Pericardial diseases secondary to immune checkpoint inhibitors (ICI) are rare. Here, we describe two cases of immune-related pericarditis caused by ICI for treatment of advanced NSCLC. Select patients can be successfully rechallenged with ICI after immune-related pericardial disease.

Introduction

Immune checkpoint inhibitors (ICI) are a pillar of cancer therapy and have shown remarkable benefit in a range of cancer types including advanced non-small cell lung cancer (NSCLC) (1, 2).

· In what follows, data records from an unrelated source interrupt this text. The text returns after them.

(** Two integers that are equal as Numbers are the same integer. *)
Lemma equal_of_Z a b : equal (of_Z a) (of_Z b) = true -> a = b.
Proof.
  unfold of_Z, equal. intros H.
  apply andb_true_iff in H as [Hq Hs].
  apply Qeq_bool_iff in Hq. unfold Qeq, inject_Z in Hq. simpl in Hq.
  apply orb_true_iff in Hs as [Hs | Hs].
  - apply Bool.eqb_prop in Hs.
    destruct (Z.ltb_spec a 0), (Z.ltb_spec b 0); try discriminate; lia.
  - apply Qeq_bool_iff in Hs. unfold Qeq, inject_Z in Hs. simpl in Hs. lia.
Qed.

End NumFacts.

(** ** The API service *)

Module ServerFacts.
Import Server.

(** [Array.prototype.find] returns the first element the predicate holds of. *)
Lemma find_first {A} (f : A -> bool) (l : list A) (x : A) :
  find f l = Some x <->
  exists before after,
    l = before ++ x :: after /\ f x = true /\ Forall (fun y => f y = false) before.
Proof.
  split.
  - induction l as [| a l IH]; simpl; [discriminate |].
    destruct (f a) eqn:Fa.
    + intros [= ->]. exists [], l. auto.
    + intros H. destruct (IH H) as (before & after & -> & Hx & Hb).
      exists (a :: before), after. auto.
  - intros (before & after & -> & Hx & Hb).
    induction Hb as [| a before Ha _ IH]; simpl.
    + now rewrite Hx.
    + now rewrite Ha.
Qed.

Lemma find_user_in users p u :
  find_user users p = Some u ->
  In u users /\ loose_eq_number_string (Num.of_Z (id u)) p = true.
Proof. intros H. apply find_some in H. exact H. Qed.

(** C1. GET /api/users/:id: when some user of the array matches the id
    (under [==]), the body is the record of a matching user, plaintext
    password included, and the status is 200; when none matches, the body
    is [{error: "User not found"}] and the status is 200 as well. The
    array is left as it was. *)
Theorem C1_get_user_200_in_both_cases (e : env) (users : list User) (p : jsstring) :
  let matches u := loose_eq_number_string (Num.of_Z (id u)) p in
  ((exists u, In u users /\ matches u = true) ->
   exists u, In u users /\ matches u = true /\
     handle e users (GetUser p)
       = (users, Responded (mkResponse 200 (Json (user_value u)))) /\
     get (user_value u) (str "password") = password u)
  /\ ((forall u, In u users -> matches u = false) ->
      handle e users (GetUser p) = (users, Responded (mkResponse 200 (Json not_found))))
  /\ (exists r, handle e users (GetUser p) = (users, Responded r) /\ status r = 200).
Proof.
  intros matches. subst matches. cbn [handle]. unfold get_user. repeat split.
  - intros (u & Hin & Hm).
    destruct (find_user users p) as [u' |] eqn:F.
    + apply find_user_in in F as [Hin' Hm'].
      exists u'. repeat split; auto.
    + unfold find_user in F. eapply find_none in F; [| exact Hin].
      cbv beta in F. rewrite F in Hm. discriminate Hm.
  - intros Hnone.
    destruct (find_user users p) as [u' |] eqn:F; [| reflexivity].
    apply find_user_in in F as [Hin' Hm']. specialize (Hnone _ Hin').
    cbv beta in Hnone. rewrite Hnone in Hm'. discriminate Hm'.
  - destruct (find_user users p); eexists; split; reflexivity.
Qed.

Lemma C1_witness :
  exists u, In u initial_users /\
    handle (mkEnv (fun _ => Missing) [] 0 None) initial_users (GetUser (str "2"))
      = (initial_users, Responded (mkResponse 200 (Json (user_value u)))) /\
    get (user_value u) (str "password") = VStr (str "admin").
Proof.
  destruct (C1_get_user_200_in_both_cases
              (mkEnv (fun _ => Missing) [] 0 None) initial_users (str "2"))
    as (Hfound & _ & _).
  destruct Hfound as (u & Hin & Hm & Hr & Hp).
  - exists (mkUser 2 (VStr (str "Jane")) (VStr (str "jane@test.com")) (VStr (str "admin"))).
    split; [right; left; reflexivity | vm_compute; reflexivity].
  - exists u. repeat split; [exact Hin | exact Hr |].
    rewrite Hp. destruct Hin as [<- | [<- | []]]; [discriminate Hm | reflexivity].
Defined.

(** C2. POST /api/users appends one record whose id is the length of the
    array plus one and whose name, email and password are the fields of
    the request body as they came, whatever they are and whatever ids
    the array already holds, and answers with that record. *)
Theorem C2_post_user_appends_unvalidated (e : env) (users : list User) (b : user_body) :
  let newUser :=
    mkUser (Z.of_nat (length users) + 1) (body_name b) (body_email b) (body_password b) in
  handle e users (PostUser b)
    = (users ++ [newUser], Responded (mkResponse 200 (Json (user_value newUser)))).
Proof. reflexivity. Qed.

(** No collision check: in an array where id 2 is taken by the only
    record, the next POST hands out id 2 again. *)
Example post_user_collision :
  let users := [mkUser 2 VNull VNull VNull] in
  map id (fst (post_user users (mkBody VUndefined VUndefined VUndefined))) = [2; 2].
Proof. reflexivity. Qed.

(** *** Ids handed out by POSTs *)

Lemma reachable_ids users :
  reachable users -> map id users = map nth_id (seq 0 (length users)).
Proof.
  induction 1 as [| users b _ IH]; [reflexivity |].
  simpl. rewrite map_app, length_app, IH. simpl.
  rewrite Nat.add_1_r, seq_S, map_app. reflexivity.
Qed.

Lemma nth_id_sorted start len : StronglySorted Z.lt (map nth_id (seq start len)).
Proof.
  revert start. induction len as [| len IH]; intros start; simpl; constructor.
  - apply IH.
  - apply List.Forall_forall. intros x Hx.
    apply in_map_iff in Hx as (i & <- & Hi). apply in_seq in Hi.
    unfold nth_id. lia.
Qed.

Lemma sorted_lt_NoDup l : StronglySorted Z.lt l -> List.NoDup l.
Proof.
  induction 1 as [| a l _ IH Ha]; constructor; [| exact IH].
  intros Hin. rewrite List.Forall_forall in Ha. specialize (Ha _ Hin). lia.
Qed.

(** A run of POSTs appends the records it answers with, and their ids
    continue the count from the length of the array. *)
Lemma handle_all_posts e bodies : forall users,
  exists created,
    handle_all e users (map PostUser bodies)
      = (users ++ created, map (fun u => Responded (res_json (user_value u))) created)
    /\ map id created = map nth_id (seq (length users) (length bodies)).
Proof.
  induction bodies as [| b bodies IH]; intros users.
  - exists []. simpl. now rewrite app_nil_r.
  - simpl.
    destruct (IH (users ++
      [mkUser (Z.of_nat (length users) + 1) (body_name b) (body_email b) (body_password b)]))
      as (created & Hrun & Hids).
    rewrite Hrun.
    eexists (_ :: created). split.
    + rewrite <- app_assoc. reflexivity.
    + simpl. f_equal. rewrite Hids, length_app, Nat.add_1_r. reflexivity.
Qed.
Definition loadBooks (st : State) : State :=
  let st :=
    match Db.getAllBooks (db st) with
    | (Db.Fulfilled loadedBooks, s) => set_books loadedBooks (set_db s st)
    | (Db.Rejected error, s) =>
        set_errors (errors st ++ [js "Failed to load library"]) (set_db s st)
    end in
  set_isLoading false st.

(** The first render and its effect. *)
Definition start (storage : gmap jsstring jsstring) (store : Db.store) : option State :=
  s ← initialSettings storage;
  Some (loadBooks
          {| view := library; currentBook := None; books := []; isLoading := true;
             settings := s; localStorage := storage; db := store;
             errors := []; alerts := []; isUploading := false; fileInput := [] |}).

Definition handleBookSelect (book : Book) (st : State) : State :=
  set_view reader (set_currentBook (Some book) st).

Definition handleCloseReader (st : State) : State :=
  loadBooks (set_currentBook None (set_view library st)).

Definition handleUpdateSettings (newSettings : ReaderSettings) (st : State) : State :=
  set_localStorage
    (<[js "peerfo-settings" := JSON.stringify newSettings]> (localStorage st))
    (set_settings newSettings st).

(** What [App] renders. *)
Inductive Screen :=
  | Spinner
  | LibraryScreen (books : list Book)
  | ReaderScreen (book : Book) (settings : ReaderSettings)
  | Blank.

Definition render (st : State) : Screen :=
  if isLoading st then Spinner else
  match view st, currentBook st with
  | library, _ => LibraryScreen (books st)
  | reader, Some b => ReaderScreen b (settings st)
  | reader, None => Blank
  end.

End App.

Module Library.
Import Types App.

(** [books.sort((a, b) => b.addedAt - a.addedAt)]: the cards in the order
    they are shown. *)
Definition cards (bs : list Book) : list Book :=
  Array_sort (λ a b, addedAt b - addedAt a) bs.

Definition handleDelete (confirmed : bool) (k : jsstring) (st : State) : State :=
  if confirmed then
    match Db.deleteBook k (db st) with
    | (Db.Fulfilled _, s) => loadBooks (set_db s st)
    | (Db.Rejected error, s) =>
        set_alerts (alerts st ++ [js "Failed to delete book. Please try again."])
          (set_errors (errors st ++ [js "Error deleting book:"]) (set_db s st))
    end
  else st.

(** [bookInstance.loaded.metadata]; a missing entry reads as the empty
    string, which [||] treats as it treats [undefined]. *)
Record Metadata := mkMetadata { meta_title : jsstring; creator : jsstring }.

ICI are associated with a wide range of immune-related adverse events (irAE), which can affect any organ system. Cardiac irAE are rare, potentially life-threatening and include a spectrum of disorders including myocarditis, cardiomyopathy, arrhythmias and pericardial disease (3). The safety and efficacy of ICI rechallenge after cardiac irAE remains unclear. We report two rare cases (Table 1) of ICI-related pericardial disease in patients with metastatic NSCLC who were successfully rechallenged with ICI.

TABLE 1

Table 1. Characteristics of patients who developed pericardial disease due to immune checkpoint inhibitors.

Learning objectives

• Clinicians should be aware of the rare and potentially life-threatening cardiac irAE related to immune checkpoint inhibitors.

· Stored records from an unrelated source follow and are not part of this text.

(** X23.  For a surround-vote result [detectSurroundVotes] never returns
    "nothing found": it returns a slashing, or an error (the "unexpected
    false positive" when no stored attestation fits), or it panics. *)
Theorem detectSurroundVotes_never_nil (db : SlasherDB)
    (incomingAtt : IndexedAttestation) (r : DetectionResult) :
  Kind r = SurroundVote →
  detectSurroundVotes db incomingAtt (Some r) ≠ Ok None
  ∧ ((IndexedAttestationsWithPrefix db (SlashableEpoch r) (SigBytes r)) = ([], None) →
       detectSurroundVotes db incomingAtt (Some r)
       = Err (errNew "unexpected false positive in surround vote detection")).
Proof.
  intros Hkind. unfold detectSurroundVotes.
  rewrite (bool_decide_eq_true_2 _ Hkind). simpl. split.
  - destruct (IndexedAttestationsWithPrefix _ _ _) as [otherAtts [e|]];
      [discriminate|].
    intros Hloop. apply detectSurroundVotes_loop_Ok in Hloop
      as (s' & att & [=] & _).
  - by intros ->.
Qed.

(** A slashing is genuine for an attestation when it involves the
    attestation and its two attestations are a double vote or the first
    surrounds the second. *)
Local Abbreviation genuine := (λ (att : IndexedAttestation) (s : AttesterSlashing),
  (Attestation_1 s = att ∨ Attestation_2 s = att)
  ∧ (isDoubleVote (Attestation_1 s) (Attestation_2 s) = Some true
     ∨ isSurrounding (Attestation_1 s) (Attestation_2 s) = Some true)).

• Rechallenge with immune checkpoint inhibitors following a full recovery from immune-related pericardial disease may be considered with involvement of a cardiologist or cardio-oncologist, taking into consideration the usefulness of rechallenge and predicted risk of irAE.

• Following rechallenge, patients should be monitored closely for recurrent and/or new irAE.

• If relapses occur, secondary prevention of immune-related pericardial disease can be considered with concomitant colchicine.

Case 1

A 69-year-old male ex-smoker was diagnosed with stage IV NSCLC of squamous-cell carcinoma subtype. He initially received palliative radiotherapy to the left lower lobe bronchus obstructing primary lesion. Subsequently, he received platinum doublet chemotherapy with four cycles of carboplatin and paclitaxel, and achieved stable disease post-treatment, and was then commenced on anti-programmed death-1 (PD-1) inhibitor Nivolumab.

Following 6 months (12 cycles, 2-weekly) of Nivolumab, he presented to hospital with acute pericardial chest pain, lethargy and dyspnoea, consistent with acute pericarditis. A computed tomography (CT) Pulmonary Angiogram showed a mild pericardial effusion and left pleural effusion (Figure 1). An echocardiogram demonstrated a small pericardial effusion, with no evidence of tamponade, consistent with NCI-CTCAE grade 2. He was treated with a pulse of glucocorticoids (prednisolone 50 mg daily for 1 week) and colchicine for 3 weeks. Two weeks later a repeat echocardiogram showed resolution of the pericardial effusion. He was recommenced on Nivolumab and received a further 6 cycles until disease progression, without recurrence of pericardial disease. He subsequently progressed through vinorelbine therapy and died 5 months later. There was no recurrence of the pericardial effusion at any stage.

FIGURE 1

Figure 1. Pericardial effusion after 12 cycles of Nivolumab (Case 1).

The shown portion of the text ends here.